▸ **DIRECTIONS**: Please keep to the lines below from the one with "ALUOp_bits : Z;" through the one with "(** The result", and restate them word for word, ends included.

[Collected data entries]
= = =

(** * The eBPF opcode model of package [asm] (opcode.go)

    A shallow embedding of [Class], [OpCode], the facet accessors and
    mutators, the raw projection [bpfOpCode] and the mnemonic renderer
    [String], followed by the properties of the opcode model. *)

From Stdlib Require Import ZArith Bool String Ascii List Lia.
From Stdlib Require Import HexadecimalString DecimalString.
Import ListNotations.

Local Open Scope string_scope.
Local Open Scope bool_scope.
Local Open Scope Z_scope.

(** ** Machine integers

    [OpCode] is a [uint32]; [Class] and the facet types are narrower unsigned
    integers.  All of them are carried by [Z]; a conversion to a [w]-bit type
    and the 32-bit complement are written out. *)

Definition uint32 (x : Z) : Prop := 0 <= x < 2 ^ 32.

(** Conversion [T(x)] to an unsigned type of [w] bits. *)
Definition wrap (w x : Z) : Z := x mod 2 ^ w.

(** [^x] on a [uint32]. *)
Definition not32 (x : Z) : Z := Z.lxor x (Z.ones 32).

(** ** Class *)

Definition classMask : Z := 0x07.

Definition LdClass : Z := 0x00.
Definition LdXClass : Z := 0x01.
Definition StClass : Z := 0x02.
Definition StXClass : Z := 0x03.
Definition ALUClass : Z := 0x04.
Definition JumpClass : Z := 0x05.
Definition Jump32Class : Z := 0x06.
Definition ALU64Class : Z := 0x07.

Module Class.

Definition IsLoad (cls : Z) : bool :=
  (cls =? LdClass) || (cls =? LdXClass).

Definition IsStore (cls : Z) : bool :=
  (cls =? StClass) || (cls =? StXClass).

Definition isLoadOrStore (cls : Z) : bool :=
  IsLoad cls || IsStore cls.

Definition IsALU (cls : Z) : bool :=
  (cls =? ALUClass) || (cls =? ALU64Class).

Definition IsJump (cls : Z) : bool :=
  (cls =? JumpClass) || (cls =? Jump32Class).

Definition isJumpOrALU (cls : Z) : bool :=
  IsJump cls || IsALU cls.

End Class.

(** ** OpCode *)

Definition InvalidOpCode : Z := 0xffff.

(** Conversion [OpCode(x)] of a facet value. *)
Definition toOpCode (x : Z) : Z := wrap 32 x.

(** [valid] returns true if all bits in [value] are covered by [mask]. *)
Definition valid (value mask : Z) : bool :=
  Z.land value (not32 mask) =? 0.

(** ** Strings

    [strings.HasSuffix], [strings.TrimSuffix] and [strings.Contains] on byte
    strings, and the two number formats the package prints with. *)

Definition HasSuffix (s suffix : string) : bool :=
  (String.length suffix <=? String.length s)%nat &&
  String.eqb
    (substring (String.length s - String.length suffix)
               (String.length suffix) s)
    suffix.

Definition TrimSuffix (s suffix : string) : string :=
  if HasSuffix s suffix
  then substring 0 (String.length s - String.length suffix) s
  else s.

Definition Contains (s substr : string) : bool :=
  match index 0 substr s with
  | Some _ => true
  | None => false
  end.

(** [%#x] of an unsigned value: [0x] and the lower-case hexadecimal digits. *)
Definition format_hex (x : Z) : string :=
  "0x" ++ HexadecimalString.NilZero.string_of_uint (N.to_hex_uint (Z.to_N x)).

(** [strconv.FormatInt(x, 10)] of a non-negative value. *)
Definition format_dec (x : Z) : string :=
  DecimalString.NilZero.string_of_uint (N.to_uint (Z.to_N x)).

(** ** Declarations of the other files of the package

    opcode.go uses the facet types [Mode], [Size], [AtomicOp], [Source],
    [Endianness], [ALUOp] and [JumpOp], their masks, their [Invalid] sentinels,
    some of their named values and their [String] methods.  These are declared
    in load_store.go, alu.go, jump.go and the generated *_string.go files.
    The embedding of opcode.go takes them as parameters: a width in bits for
    each facet type, and the constants and name tables by their Go names. *)

Class Decls : Type := {
  (* type Mode *)
  Mode_bits : Z;
  modeMask : Z;
  InvalidMode : Z;
  ImmMode : Z;
  AtomicMode : Z;
  Mode_String : Z -> string;
  (* type Size *)
  Size_bits : Z;
  sizeMask : Z;
  InvalidSize : Z;
  DWord : Z;
  Word : Z;
  Half : Z;
  Byte : Z;
  (* type AtomicOp *)
  AtomicOp_bits : Z;
  atomicMask : Z;
  InvalidAtomic : Z;
  AtomicOp_String : Z -> string;
  (* type Source *)
  Source_bits : Z;
  sourceMask : Z;
  InvalidSource : Z;
  Source_String : Z -> string;
  (* type Endianness *)
  Endianness_bits : Z;
  endianMask : Z;
  InvalidEndian : Z;
  Endianness_String : Z -> string;
  (* type ALUOp *)
  ALUOp_bits : Z;
  aluMask : Z;
  InvalidALUOp : Z;
  Swap : Z;
  ALUOp_String : Z -> string;
  (* type JumpOp *)
  JumpOp_bits : Z;
  jumpMask : Z;
  InvalidJumpOp : Z;
  Exit : Z;
  Call : Z;
  Ja : Z;
  JumpOp_String : Z -> string;
  (* func (Class) String, generated by stringer *)
  Class_String : Z -> string
}.

(** The result of [bpfOpCode]: a byte, or the error built by
    [fmt.Errorf("invalid opcode %x", op)], kept as its argument. *)
Inductive error : Type :=
| Errorf_invalid_opcode (op : Z).

(** The arm of the [switch] in [String] that an opcode takes. *)
Inductive StringCase : Type :=
| caseLoadOrStore
| caseALU
| caseJump
| caseDefault.

Module OpCode.
Section Methods.
Context {K : Decls}.

(** [Class] returns the class of operation. *)
Definition Class (op : Z) : Z :=
  wrap 8 (Z.land op classMask).

(** [bpfOpCode] returns the actual BPF opcode. *)
Definition bpfOpCode (op : Z) : Z + error :=
  let opCodeMask := 0xff in
  if negb (valid op opCodeMask) then inr (Errorf_invalid_opcode op)
  else inl (wrap 8 (Z.land op opCodeMask)).

(** [Mode] returns the mode for load and store operations. *)
Definition Mode (op : Z) : Z :=
  if negb (Class.isLoadOrStore (Class op)) then InvalidMode
  else wrap Mode_bits (Z.land op modeMask).

(** [Size] returns the size for load and store operations. *)
Definition Size (op : Z) : Z :=
  if negb (Class.isLoadOrStore (Class op)) then InvalidSize
  else wrap Size_bits (Z.land op sizeMask).

(** [AtomicOp] returns the type of atomic operation. *)
Definition AtomicOp (op : Z) : Z :=
  if negb (Class op =? StXClass) || negb (Mode op =? AtomicMode)
  then InvalidAtomic
  else wrap AtomicOp_bits (Z.land op atomicMask).

(** [ALUOp] returns the ALUOp. *)
Definition ALUOp (op : Z) : Z :=
  if negb (Class.IsALU (Class op)) then InvalidALUOp
  else wrap ALUOp_bits (Z.land op aluMask).

(** [Source] returns the source for branch and ALU operations. *)
Definition Source (op : Z) : Z :=
  if negb (Class.isJumpOrALU (Class op)) || (ALUOp op =? Swap)
  then InvalidSource
  else wrap Source_bits (Z.land op sourceMask).

(** [Endianness] returns the Endianness for a byte swap instruction. *)
Definition Endianness (op : Z) : Z :=
  if negb (ALUOp op =? Swap) then InvalidEndian
  else wrap Endianness_bits (Z.land op endianMask).

(** [JumpOp] returns the JumpOp, [InvalidJumpOp] if it doesn't encode a jump. *)
Definition JumpOp (op : Z) : Z :=
  if negb (Class.IsJump (Class op)) then InvalidJumpOp
  else
    let jumpOp := wrap JumpOp_bits (Z.land op jumpMask) in
    (* Some JumpOps are only supported by JumpClass, not Jump32Class. *)
    if (Class op =? Jump32Class) && ((jumpOp =? Exit) || (jumpOp =? Call))
    then InvalidJumpOp
    else jumpOp.

(** The jump field of an opcode: the local [jumpOp] of [JumpOp], what the
    opcode encodes before the class check. *)
Definition jumpField (op : Z) : Z :=
  wrap JumpOp_bits (Z.land op jumpMask).

(** [SetMode] sets the mode on load and store operations. *)
Definition SetMode (op mode : Z) : Z :=
  if negb (Class.isLoadOrStore (Class op))
     || negb (valid (toOpCode mode) modeMask)
  then InvalidOpCode
  else Z.lor (Z.land op (not32 modeMask)) (toOpCode mode).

= = =

▸ **ANSWER SPACE**:
  ALUOp_bits : Z;
  aluMask : Z;
  InvalidALUOp : Z;
  Swap : Z;
  ALUOp_String : Z -> string;
  (* type JumpOp *)
  JumpOp_bits : Z;
  jumpMask : Z;
  InvalidJumpOp : Z;
  Exit : Z;
  Call : Z;
  Ja : Z;
  JumpOp_String : Z -> string;
  (* func (Class) String, generated by stringer *)
  Class_String : Z -> string
}.

(** The result of [bpfOpCode]: a byte, or the error built by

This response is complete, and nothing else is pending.